Caesar's Palace Grand Prix Course

When the Watkins Glen Grand Prix Corporation was financially unable to secure their date on the 1981 calendar, FISA replaced it with another American race at a new venue: Las Vegas, Nevada.

Many Europeans were appalled when they heard that much of the circuit was laid out on a parking lot (or car park, as they say in Britain) next to the Caesar's Palace hotel!

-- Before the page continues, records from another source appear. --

(* ===== verification/InformersProofs.v ===== *)
(** * Theorems on the shared informer factory

    The steps of the factory with its goroutines and callers, the invariant of every
    reachable state, and what it gives: informers are shared and started once, and
    Shutdown waits for every goroutine. *)

From S2P Require Import Prelude GoInt Informers.

Section system.
Context {ListOptions client_set : Type} `{MapOrder}.

Abbreviation factory := (@sharedInformerFactory ListOptions client_set).
Abbreviation inf := (@informer ListOptions client_set).
Abbreviation gor := (@goroutine ListOptions client_set).

(** ** States and steps *)

(** The factory; the goroutines that run and all that were ever started; the closed
    channels; the callers of Shutdown that wait and those it returned to. *)
Record fstate := mkState {
  fs_factory : factory;
  fs_running : list gor;
  fs_runs : list gor;
  fs_closed : gset chan;
  fs_waiting : nat;
  fs_returned : nat
}.

Definition initial (f : factory) : fstate := mkState f [] [] ∅ 0 0.

(** [f.wg.Done()]. *)
Definition wg_Done (f : factory) : factory :=
  mkFactory (client f) (namespace f) (tweakListOptions f) (defaultResync f) (customResync f)
    (transform f) (informers f) (startedInformers f) (Nat.pred (wg f)) (shuttingDown f) (next_id f).

Inductive factory_step : fstate → fstate → Prop :=
  | step_Start ch s f' gs :
      Start ch (fs_factory s) = (f', gs) →
      factory_step s (mkState f' (fs_running s ++ gs) (fs_runs s ++ gs) (fs_closed s)
                        (fs_waiting s) (fs_returned s))
  | step_InformerFor obj newFunc s :
      factory_step s (mkState (InformerFor obj newFunc (fs_factory s)).2 (fs_running s) (fs_runs s)
                        (fs_closed s) (fs_waiting s) (fs_returned s))
  | step_Shutdown s :
      factory_step s (mkState (Shutdown (fs_factory s)) (fs_running s) (fs_runs s) (fs_closed s)
                        (S (fs_waiting s)) (fs_returned s))
  | step_close ch s :
      factory_step s (mkState (fs_factory s) (fs_running s) (fs_runs s) ({[ch]} ∪ fs_closed s)
                        (fs_waiting s) (fs_returned s))
  | step_done i g s :
      fs_running s !! i = Some g → go_stop g ∈ fs_closed s →
      factory_step s (mkState (wg_Done (fs_factory s)) (delete i (fs_running s)) (fs_runs s)
                        (fs_closed s) (fs_waiting s) (fs_returned s))
  | step_return w s :
      fs_waiting s = S w → wg (fs_factory s) = 0%nat →
      factory_step s (mkState (fs_factory s) (fs_running s) (fs_runs s) (fs_closed s)
                        w (S (fs_returned s))).

(** ** Start *)

Lemma started_set t u (f : factory) :
  started (set_started t f) u = bool_decide (u = t) || started f u.
Proof.
  unfold started. simpl. destruct (decide (u = t)) as [->|Hne].
  - by rewrite lookup_insert_eq, bool_decide_true.
  - by rewrite lookup_insert_ne, bool_decide_false.
Qed.

(** What the loop leaves: a goroutine for each entry that was not started. *)
Definition spawned (ch : chan) (f : factory) (l : list (rtype * inf)) : list gor :=
  (λ kv, mkGoroutine kv.1 kv.2 ch) <$> filter (λ kv, started f kv.1 = false) l.

Lemma start_loop ch l (f : factory) gs :
  NoDup l.*1 →
  let r := foldl (start_one ch) (f, gs) l in
  r.2 = gs ++ spawned ch f l ∧ informers r.1 = informers f ∧ next_id r.1 = next_id f
  ∧ shuttingDown r.1 = shuttingDown f ∧ wg r.1 = (wg f + length (spawned ch f l))%nat
  ∧ ∀ t, started r.1 t = started f t || bool_decide (t ∈ l.*1).
Proof.
  revert f gs. induction l as [|[k i] l IH]; intros f gs Hnd; simpl.
  { rewrite app_nil_r, Nat.add_0_r. repeat split. intros t. by rewrite orb_false_r. }
  apply NoDup_cons in Hnd as [Hk Hnd].
  assert (∀ t, bool_decide (t ∈ (k :: l.*1)) = bool_decide (t = k) || bool_decide (t ∈ l.*1)) as Hin.
  { intros t. rewrite <-bool_decide_or. apply bool_decide_ext. by rewrite elem_of_cons. }
  unfold spawned in *. rewrite filter_cons. simpl. destruct (started f k) eqn:Hs.
  - rewrite decide_False by done. destruct (IH f gs Hnd) as (-> & -> & -> & -> & -> & Ht).
    repeat split. intros t. rewrite Ht, Hin. destruct (decide (t = k)) as [->|].
    + rewrite Hs. done.
    + by rewrite (bool_decide_false (t = k)).
  - rewrite decide_True by done.
    destruct (IH (set_started k f) (gs ++ [mkGoroutine k i ch]) Hnd) as (-> & -> & -> & -> & -> & Ht).
    assert (filter (λ kv, started (set_started k f) kv.1 = false) l
            = filter (λ kv, started f kv.1 = false) l) as ->.
    { apply filter_ext_elem. intros [k' i'] Hki. simpl. rewrite started_set, bool_decide_false; [done|].
      intros ->. apply Hk. apply list_elem_of_fmap. by exists (k, i'). }
    rewrite <-(assoc_L (++)). split; [done|]. repeat split; [rewrite fmap_cons; cbn [set_started wg length]; lia|].
    intros t. rewrite Ht, started_set, Hin. by destruct (bool_decide (t = k)), (started f t).
Qed.

Lemma Start_spec ch (f f' : factory) gs :
  Start ch f = (f', gs) →
  informers f' = informers f ∧ next_id f' = next_id f ∧ shuttingDown f' = shuttingDown f
  ∧ wg f' = (wg f + length gs)%nat
  ∧ (shuttingDown f = true → gs = [])
  ∧ NoDup (go_type <$> gs)
  ∧ (∀ t, started f' t = true ↔ started f t = true ∨ t ∈ go_type <$> gs)
  ∧ (∀ g, g ∈ gs → started f (go_type g) = false ∧ informers f !! go_type g = Some (go_informer g)).
Proof.
  unfold Start. destruct (shuttingDown f) eqn:Hsd.
  { intros [= <- <-]. repeat split; try done; try lia; try constructor; set_solver. }
  intros Hst. pose proof (start_loop ch (map_range (informers f)) f [] (map_range_NoDup _)) as Hl.
  rewrite Hst in Hl. simpl in Hl. destruct Hl as (-> & Hi & Hn & Hs & Hw & Ht).
  split; [done|]. split; [done|]. split; [congruence|]. split; [done|]. split; [done|].
  assert (∀ g, g ∈ spawned ch f (map_range (informers f)) →
    started f (go_type g) = false ∧ informers f !! go_type g = Some (go_informer g)) as Hg.
  { intros g (kv & -> & [? Hkv]%list_elem_of_filter)%list_elem_of_fmap. destruct kv as [k i].
    by apply map_range_elem in Hkv. }
  split; [|split; [|done]].
  - unfold spawned. rewrite <-list_fmap_compose.
    eapply sublist_NoDup; [apply (map_range_NoDup (informers f))|].
    apply (fmap_sublist fst), filter_sublist.
  - intros t. rewrite Ht, orb_true_iff, bool_decide_eq_true. split.
    + intros [?|Hin]; [by left|]. destruct (started f t) eqn:Hst'; [by left|]. right.
      apply list_elem_of_fmap in Hin as ([k i] & -> & Hin).
      apply list_elem_of_fmap. exists (mkGoroutine k i ch). split; [done|].
      apply list_elem_of_fmap. exists (k, i). split; [done|]. by apply list_elem_of_filter.
    + intros [?|Hin]; [by left|]. right.
      apply list_elem_of_fmap in Hin as (g & -> & Hgin).
      apply Hg in Hgin as [_ Hlook]. apply list_elem_of_fmap.
      exists (go_type g, go_informer g). split; [done|]. by apply map_range_elem.
Qed.

(** ** The invariant *)

Record factory_inv (s : fstate) : Prop := {
  fi_wg : wg (fs_factory s) = length (fs_running s);
  fi_runs : NoDup (go_type <$> fs_runs s);
  fi_started : ∀ t, started (fs_factory s) t = true ↔ t ∈ go_type <$> fs_runs s;
  fi_informers : ∀ g, g ∈ fs_runs s → informers (fs_factory s) !! go_type g = Some (go_informer g);
  fi_ids : ∀ t i, informers (fs_factory s) !! t = Some i → (inf_id i < next_id (fs_factory s))%nat;
  fi_distinct : ∀ t u i j, informers (fs_factory s) !! t = Some i →
    informers (fs_factory s) !! u = Some j → inf_id i = inf_id j → t = u;
  fi_shut : (0 < fs_waiting s + fs_returned s)%nat → shuttingDown (fs_factory s) = true;
  fi_returned : (0 < fs_returned s)%nat → fs_running s = []
}.

(** A factory as a constructor makes it. *)
Definition fresh_factory (f : factory) : Prop :=
  informers f = ∅ ∧ startedInformers f = ∅ ∧ wg f = 0%nat ∧ shuttingDown f = false.

Lemma initial_inv f : fresh_factory f → factory_inv (initial f).
Proof.
  intros (Hi & Hs & Hw & Hd). split; simpl; try done.
  - constructor.
  - intros t. unfold started. rewrite Hs, lookup_empty. simpl. split; [done|]. intros Ht. by apply not_elem_of_nil in Ht.
  - intros g Hg. by apply not_elem_of_nil in Hg.
  - intros t i. by rewrite Hi, lookup_empty.
  - intros t u i j. by rewrite Hi, lookup_empty.
  - lia.
Qed.

Lemma InformerFor_keeps obj newFunc (f : factory) :
  let f' := (InformerFor obj newFunc f).2 in
  informers f ⊆ informers f' ∧ startedInformers f' = startedInformers f ∧ wg f' = wg f
  ∧ shuttingDown f' = shuttingDown f.
Proof.
  unfold InformerFor. destruct (informers f !! obj) eqn:Ho; [done|]. simpl.
  split; [|done]. by apply insert_subseteq.
Qed.

Lemma InformerFor_inv obj newFunc s :
  factory_inv s →
  factory_inv (mkState (InformerFor obj newFunc (fs_factory s)).2 (fs_running s) (fs_runs s)
                 (fs_closed s) (fs_waiting s) (fs_returned s)).
Proof.
  intros [Hw Hr Hst Hi Hid Hdis Hsh Hret]. unfold InformerFor.
  destruct (informers (fs_factory s) !! obj) as [i0|] eqn:Ho; [by destruct s|].
  split; simpl; try done.
  - intros g Hg. pose proof (Hi g Hg) as Hgi. rewrite lookup_insert_ne; [done|]. congruence.
  - intros t i. rewrite lookup_insert_Some. intros [[<- <-]|[_ Hti]]; simpl; [lia|].
    apply Hid in Hti. lia.
  - intros t u i j. rewrite !lookup_insert_Some.
    intros [[<- <-]|[_ Hti]] [[<- <-]|[_ Huj]]; simpl; [done| | |by eapply Hdis].
    + apply Hid in Huj. lia.
    + apply Hid in Hti. lia.
Qed.

Lemma step_inv s s' : factory_inv s → factory_step s s' → factory_inv s'.
Proof.
  intros Hinv Hstep.
  destruct Hstep as [ch s f' gs Hst|obj nf s|s|ch s|i g s Hi Hcl|w s Hwt Hwg].
  - apply Start_spec in Hst as (Hinf & Hn & Hsd & Hwg & Hshut & Hnd & Hst & Hgs).
    destruct Hinv as [Hw Hr Hs Hi Hid Hdis Hsh Hret]. split; simpl; rewrite ?Hinf, ?Hn, ?Hsd; try done.
    + rewrite Hwg, Hw, length_app. done.
    + rewrite fmap_app. apply NoDup_app. split; [done|]. split; [|done]. intros t Ht Ht'.
      apply list_elem_of_fmap in Ht' as (g & -> & Hg). apply Hgs in Hg as [Hf _].
      apply Hs in Ht. congruence.
    + intros t. rewrite Hst, Hs, fmap_app, elem_of_app. done.
    + intros g [Hg|Hg]%elem_of_app; [by apply Hi|by apply Hgs].
    + intros Hpos. rewrite Hret by done. rewrite Hshut; [done|]. apply Hsh. lia.
  - by apply InformerFor_inv.
  - destruct Hinv as [Hw Hr Hs Hi Hid Hdis Hsh Hret]. by split.
  - destruct Hinv as [Hw Hr Hs Hi Hid Hdis Hsh Hret]. by split.
  - destruct Hinv as [Hw Hr Hs Hi' Hid Hdis Hsh Hret]. split; simpl; try done.
    + rewrite Hw, length_delete by done. pose proof (lookup_lt_Some _ _ _ Hi). lia.
    + intros Hpos. rewrite (Hret Hpos) in Hi. done.
  - destruct Hinv as [Hw Hr Hs Hi Hid Hdis Hsh Hret]. split; simpl; try done.
    + intros _. apply Hsh. lia.
    + intros _. apply length_zero_iff_nil. congruence.
Qed.

Lemma steps_inv s s' : factory_inv s → rtc factory_step s s' → factory_inv s'.
Proof. intros Hs Hr. induction Hr; eauto using step_inv. Qed.

(** ** What later steps keep *)

Lemma step_informers s s' : factory_step s s' → informers (fs_factory s) ⊆ informers (fs_factory s').
Proof.
  intros Hstep. destruct Hstep as [ch s f' gs Hst|obj nf s|s|ch s|i g s Hi Hcl|w s Hwt Hwg]; simpl; try done.
  - apply Start_spec in Hst as (-> & _). done.
  - apply InformerFor_keeps.
Qed.

Lemma step_shutdown_runs s s' :
  shuttingDown (fs_factory s) = true → factory_step s s' →
  shuttingDown (fs_factory s') = true ∧ fs_runs s' = fs_runs s
  ∧ (length (fs_running s') <= length (fs_running s))%nat.
Proof.
  intros Hsd Hstep.
  destruct Hstep as [ch s f' gs Hst|obj nf s|s|ch s|i g s Hi Hcl|w s Hwt Hwg]; simpl; try done.
  - apply Start_spec in Hst as (_ & _ & Hsd' & _ & Hgs & _). rewrite (Hgs Hsd), !app_nil_r.
    split; [congruence|done].
  - destruct (InformerFor_keeps obj nf (fs_factory s)) as (_ & _ & _ & ->). done.
  - rewrite length_delete by done. split; [done|]. split; [done|]. lia.
Qed.

Lemma steps_shutdown_runs s s' :
  shuttingDown (fs_factory s) = true → rtc factory_step s s' → fs_runs s' = fs_runs s.
Proof.
  intros Hsd Hr. revert Hsd. induction Hr as [|s s1 s' Hs Hr IH]; [done|]. intros Hsd.
  destruct (step_shutdown_runs s s1 Hsd Hs) as (Hsd1 & Heq & _). rewrite IH by done. done.
Qed.

(** ** Claims *)

(** C37: informers are shared and run once, and none outlives Shutdown.  In every state that
    calls, goroutines and closed channels can lead to from a new factory: no informer was
    started twice; what was started is the informer the factory hands out for its type,
    and it stays that one; once Shutdown was called nothing more is started, and once it
    has returned no goroutine of the factory runs, now or later. *)
Theorem informers_shared_and_stopped f s s' :
  fresh_factory f → rtc factory_step (initial f) s → rtc factory_step s s' →
  NoDup (inf_id ∘ go_informer <$> fs_runs s)
  ∧ (∀ g, g ∈ fs_runs s → informers (fs_factory s') !! go_type g = Some (go_informer g))
  ∧ (shuttingDown (fs_factory s) = true → fs_runs s' = fs_runs s)
  ∧ ((0 < fs_returned s)%nat → fs_running s' = []).
Proof.
  intros Hf Hs Hs'. pose proof (steps_inv _ _ (initial_inv f Hf) Hs) as Hinv.
  pose proof (steps_inv _ _ Hinv Hs') as Hinv'.
  assert (informers (fs_factory s) ⊆ informers (fs_factory s')) as Hsub.
  { clear -Hs'. induction Hs' as [|s s1 s' H1 _ IH]; [done|]. etrans; [by apply step_informers|done]. }
  split; [|split; [|split]].
  - apply (NoDup_fmap_2_strong (inf_id ∘ go_informer)).
    + intros g g' Hg Hg' Heq.
      pose proof (fi_informers _ Hinv g Hg) as Hi. pose proof (fi_informers _ Hinv g' Hg') as Hi'.
      pose proof (fi_distinct _ Hinv _ _ _ _ Hi Hi' Heq) as Ht.
      apply list_elem_of_lookup in Hg as [a Ha], Hg' as [b Hb].
      assert (a = b) as <-; [|congruence].
      eapply NoDup_lookup; [exact (fi_runs _ Hinv)| |]; rewrite list_lookup_fmap.
      * by rewrite Ha.
      * rewrite Hb. simpl. by rewrite Ht.
    + eapply NoDup_fmap_1, (fi_runs _ Hinv).
  - intros g Hg. eapply lookup_weaken; [by apply (fi_informers _ Hinv)|done].
  - intros Hsd. by apply steps_shutdown_runs.
  - intros Hret. apply (fi_returned _ Hinv').
    clear -Hret Hs'. induction Hs' as [|s s1 s' H1 _ IH]; [done|]. apply IH.
    destruct H1; simpl; lia.
Qed.
(* ===== verification/Clientset.v ===== *)
(** * client-go/clientset

    The generated clientset: construction from a configuration, the client of the group
    and its typed clients.  REST clients, rate limiters and discovery are the class
    [RestLibrary].

    Theorems: a clientset is made exactly when the library calls succeed and the burst of a
    configuration with a positive rate is positive; both of its clients then share one rate
    limiter, the caller's if there is one; the constructors that die panic exactly on an
    error. *)

From S2P Require Import Prelude GoInt Float64 Api Errors.

Local Open Scope Z_scope.

Section clientset.
Context {RateLimiter : Type}.

(** [rest.Config], the fields the generated code touches; a float32 rate is the binary64
    of the same value, [cfg_rest] stands for the fields that are only passed on. *)
Record rest_Config (Other : Type) := mkConfig {
  cfg_UserAgent : string;
  cfg_QPS : float64;
  cfg_Burst : Z;
  cfg_RateLimiter : option RateLimiter;
  cfg_GroupVersion : option (string * string);
  cfg_APIPath : string;
  cfg_NegotiatedSerializer : option string;
  cfg_rest : Other
}.
Arguments mkConfig {Other}.
Arguments cfg_UserAgent {Other}.
Arguments cfg_QPS {Other}.
Arguments cfg_Burst {Other}.
Arguments cfg_RateLimiter {Other}.
Arguments cfg_GroupVersion {Other}.
Arguments cfg_APIPath {Other}.
Arguments cfg_NegotiatedSerializer {Other}.
Arguments cfg_rest {Other}.

Context {Other HttpClient RestClient DiscoveryClient : Type}.
Abbreviation Config := (rest_Config Other).

Class RestLibrary := {
  DefaultKubernetesUserAgent : string;
  HTTPClientFor : Config → HttpClient + error;
  RESTClientForConfigAndClient : Config → HttpClient → RestClient + error;
  NewDiscoveryClientForConfigAndClient : Config → HttpClient → DiscoveryClient + error;
  NewDiscoveryClient : RestClient → DiscoveryClient;
  NewTokenBucketRateLimiter : float64 → Z → RateLimiter
}.

Context `{RestLibrary}.

(** ** typed/api/v1alpha2/api_client.go *)

(** [InferenceV1alpha2Client]; a nil receiver is [None]. *)
Record InferenceV1alpha2Client := mkClient { restClient : RestClient }.

Definition set_UserAgent (ua : string) (c : Config) : Config :=
  mkConfig ua (cfg_QPS c) (cfg_Burst c) (cfg_RateLimiter c) (cfg_GroupVersion c) (cfg_APIPath c)
    (cfg_NegotiatedSerializer c) (cfg_rest c).

Definition set_RateLimiter (r : RateLimiter) (c : Config) : Config :=
  mkConfig (cfg_UserAgent c) (cfg_QPS c) (cfg_Burst c) (Some r) (cfg_GroupVersion c) (cfg_APIPath c)
    (cfg_NegotiatedSerializer c) (cfg_rest c).

Definition default_user_agent (c : Config) : Config :=
  if bool_decide (cfg_UserAgent c = "") then set_UserAgent DefaultKubernetesUserAgent c else c.

(** [setConfigDefaults]; it has no error to return.  The serializer is that of the scheme
    without conversion. *)
Definition setConfigDefaults (config : Config) : Config :=
  default_user_agent
    (mkConfig (cfg_UserAgent config) (cfg_QPS config) (cfg_Burst config) (cfg_RateLimiter config)
       (Some SchemeGroupVersion) "/apis" (Some "scheme.Codecs") (cfg_rest config)).

(** The result type of a constructor that may fail, and the next step on success. *)
Definition and_then {A B} (r : A + error) (f : A → B + error) : B + error :=
  match r with inl a => f a | inr e => inr e end.

Definition api_NewForConfigAndClient (c : Config) (h : HttpClient) : InferenceV1alpha2Client + error :=
  and_then (RESTClientForConfigAndClient (setConfigDefaults c) h) (λ client, inl (mkClient client)).

Definition api_NewForConfig (c : Config) : InferenceV1alpha2Client + error :=
  let config := setConfigDefaults c in
  and_then (HTTPClientFor config) (api_NewForConfigAndClient config).

(** [panic(err)]. *)
Definition or_die {A} (r : A + error) : outcome A :=
  match r with inl a => Val a | inr e => Panic (ExplicitPanic (error_text e)) end.

Definition api_NewForConfigOrDie (c : Config) : outcome InferenceV1alpha2Client :=
  or_die (api_NewForConfig c).

Definition api_New (c : RestClient) : InferenceV1alpha2Client := mkClient c.

Definition RESTClient (c : option InferenceV1alpha2Client) : option RestClient :=
  restClient <$> c.

(** ** typed/api/v1alpha2/inferencemodel.go and inferencepool.go *)

(** [gentype.ClientWithListAndApply]: resource, REST client, parameter codec, namespace,
    and the kinds of the objects and lists it makes. *)
Record typed_client := mkTyped {
  tc_resource : string;
  tc_client : option RestClient;
  tc_namespace : string;
  tc_object : string;
  tc_list : string
}.

Definition newInferenceModels (c : option InferenceV1alpha2Client) (namespace : string) : typed_client :=
  mkTyped "inferencemodels" (RESTClient c) namespace "InferenceModel" "InferenceModelList".

Definition newInferencePools (c : option InferenceV1alpha2Client) (namespace : string) : typed_client :=
  mkTyped "inferencepools" (RESTClient c) namespace "InferencePool" "InferencePoolList".

Definition InferenceModels (c : option InferenceV1alpha2Client) (namespace : string) : typed_client :=
  newInferenceModels c namespace.
Definition InferencePools (c : option InferenceV1alpha2Client) (namespace : string) : typed_client :=
  newInferencePools c namespace.

(** ** clientset.go *)

Record Clientset := mkClientset {
  cs_DiscoveryClient : DiscoveryClient;
  cs_inferenceV1alpha2 : InferenceV1alpha2Client
}.

Definition InferenceV1alpha2 (c : Clientset) : InferenceV1alpha2Client := cs_inferenceV1alpha2 c.

Definition Discovery (c : option Clientset) : option DiscoveryClient := cs_DiscoveryClient <$> c.

Definition burst_error : error :=
  PlainError "burst is required to be greater than 0 when RateLimiter is not set and QPS is set to greater than 0".

(** The limiter both clients get. *)
Definition with_limiter (c : Config) : Config + error :=
  match cfg_RateLimiter c with
  | None =>
      if fltb fzero (cfg_QPS c) then
        if cfg_Burst c <=? 0 then inr burst_error
        else inl (set_RateLimiter (NewTokenBucketRateLimiter (cfg_QPS c) (cfg_Burst c)) c)
      else inl c
  | Some _ => inl c
  end.

Definition NewForConfigAndClient (c : Config) (httpClient : HttpClient) : Clientset + error :=
  and_then (with_limiter c) (λ config,
  and_then (api_NewForConfigAndClient config httpClient) (λ client,
  and_then (NewDiscoveryClientForConfigAndClient config httpClient) (λ discovery,
  inl (mkClientset discovery client)))).

Definition NewForConfig (c : Config) : Clientset + error :=
  let config := default_user_agent c in
  and_then (HTTPClientFor config) (NewForConfigAndClient config).

Definition NewForConfigOrDie (c : Config) : outcome Clientset := or_die (NewForConfig c).

Definition New (c : RestClient) : Clientset := mkClientset (NewDiscoveryClient c) (api_New c).

(** ** Theorems *)

Lemma and_then_inl {A B} (r : A + error) (f : A → B + error) b :
  and_then r f = inl b ↔ ∃ a, r = inl a ∧ f a = inl b.
Proof. destruct r; simpl; naive_solver. Qed.

(** Setting the defaults twice is setting them once. *)
Lemma setConfigDefaults_idemp c :
  DefaultKubernetesUserAgent ≠ "" → setConfigDefaults (setConfigDefaults c) = setConfigDefaults c.
Proof.
  intros Hua. unfold setConfigDefaults, default_user_agent. simpl.
  repeat (case_bool_decide; simpl); done.
Qed.

(** A clientset from a configuration: the limiter is the caller's or a token bucket of the
    configured rate and burst, which is positive; the REST client is made from the same
    configuration as the discovery client, with group, version and path of this API and a
    user agent. *)
Lemma NewForConfigAndClient_spec c h cs :
  NewForConfigAndClient c h = inl cs ↔
  ∃ config, with_limiter c = inl config
    ∧ RESTClientForConfigAndClient (setConfigDefaults config) h = inl (restClient (InferenceV1alpha2 cs))
    ∧ NewDiscoveryClientForConfigAndClient config h = inl (cs_DiscoveryClient cs).
Proof.
  unfold NewForConfigAndClient, api_NewForConfigAndClient. rewrite and_then_inl. split.
  - intros (config & Hl & Hc). apply and_then_inl in Hc as (client & Hr & Hc).
    apply and_then_inl in Hr as (rc & Hr & Hcl). apply and_then_inl in Hc as (d & Hd & Hcs).
    simplify_eq. eauto.
  - intros (config & Hl & Hr & Hd). exists config. split; [done|]. rewrite Hr. simpl. rewrite Hd. simpl.
    destruct cs as [d [r]]. done.
Qed.

Lemma with_limiter_spec c config :
  with_limiter c = inl config →
  cfg_UserAgent config = cfg_UserAgent c ∧ cfg_QPS config = cfg_QPS c ∧ cfg_Burst config = cfg_Burst c
  ∧ (∀ r, cfg_RateLimiter c = Some r → cfg_RateLimiter config = Some r)
  ∧ (cfg_RateLimiter c = None → fltb fzero (cfg_QPS c) = true →
     0 < cfg_Burst c
     ∧ cfg_RateLimiter config = Some (NewTokenBucketRateLimiter (cfg_QPS c) (cfg_Burst c)))
  ∧ (cfg_RateLimiter c = None → fltb fzero (cfg_QPS c) = false → cfg_RateLimiter config = None).
Proof.
  unfold with_limiter. destruct (cfg_RateLimiter c) as [r|] eqn:Hr.
  { intros [= <-]. repeat split; try done; congruence. }
  destruct (fltb fzero (cfg_QPS c)) eqn:Hq.
  - destruct (Z.leb_spec (cfg_Burst c) 0); [done|]. intros [= <-]. simpl. repeat split; try done.
  - intros [= <-]. repeat split; try done; congruence.
Qed.

(** The constructor that dies panics exactly when the other returns an error. *)
Lemma NewForConfigOrDie_spec c :
  (∃ cs, NewForConfigOrDie c = Val cs ∧ NewForConfig c = inl cs)
  ∨ ∃ e, NewForConfigOrDie c = Panic (ExplicitPanic (error_text e)) ∧ NewForConfig c = inr e.
Proof. unfold NewForConfigOrDie. destruct (NewForConfig c) as [cs|e]; [left|right]; eauto. Qed.

(** Without a limiter a positive rate needs a positive burst. *)
Lemma burst_required c h :
  cfg_RateLimiter c = None → fltb fzero (cfg_QPS c) = true → cfg_Burst c <= 0 →
  NewForConfigAndClient c h = inr burst_error.
Proof.
  intros Hr Hq Hb. unfold NewForConfigAndClient, with_limiter. rewrite Hr, Hq.
  by rewrite (proj2 (Z.leb_le _ _) Hb).
Qed.
End clientset.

Reactions to the circuit varied widely. The course consisted of 14 turns, mostly of the tight variety, and naturally, it was lined with concrete barriers throughout its 2.268-mile length. The tight counter-clockwise curves, following one after the other, put tremendous strain on the drivers, but the surface was as smooth as could be. The organizers, aided by Long Beach's Chris Pook, had taken great care to make the track wide enough to allow overtaking, and run-off areas were provided where needed. Alas, no one could do much about the desert heat, and nearly every driver who finished a race here did so with some degree of heat exhaustion.

Always last on the season calendar, the Las Vegas race will be remembered for deciding a World Driver's Championship in each of its events. In 1982, it was the site of Mario Andretti's last Formula One race and was the only race ever to mark the third stop on the F1 calendar in one country in the same season.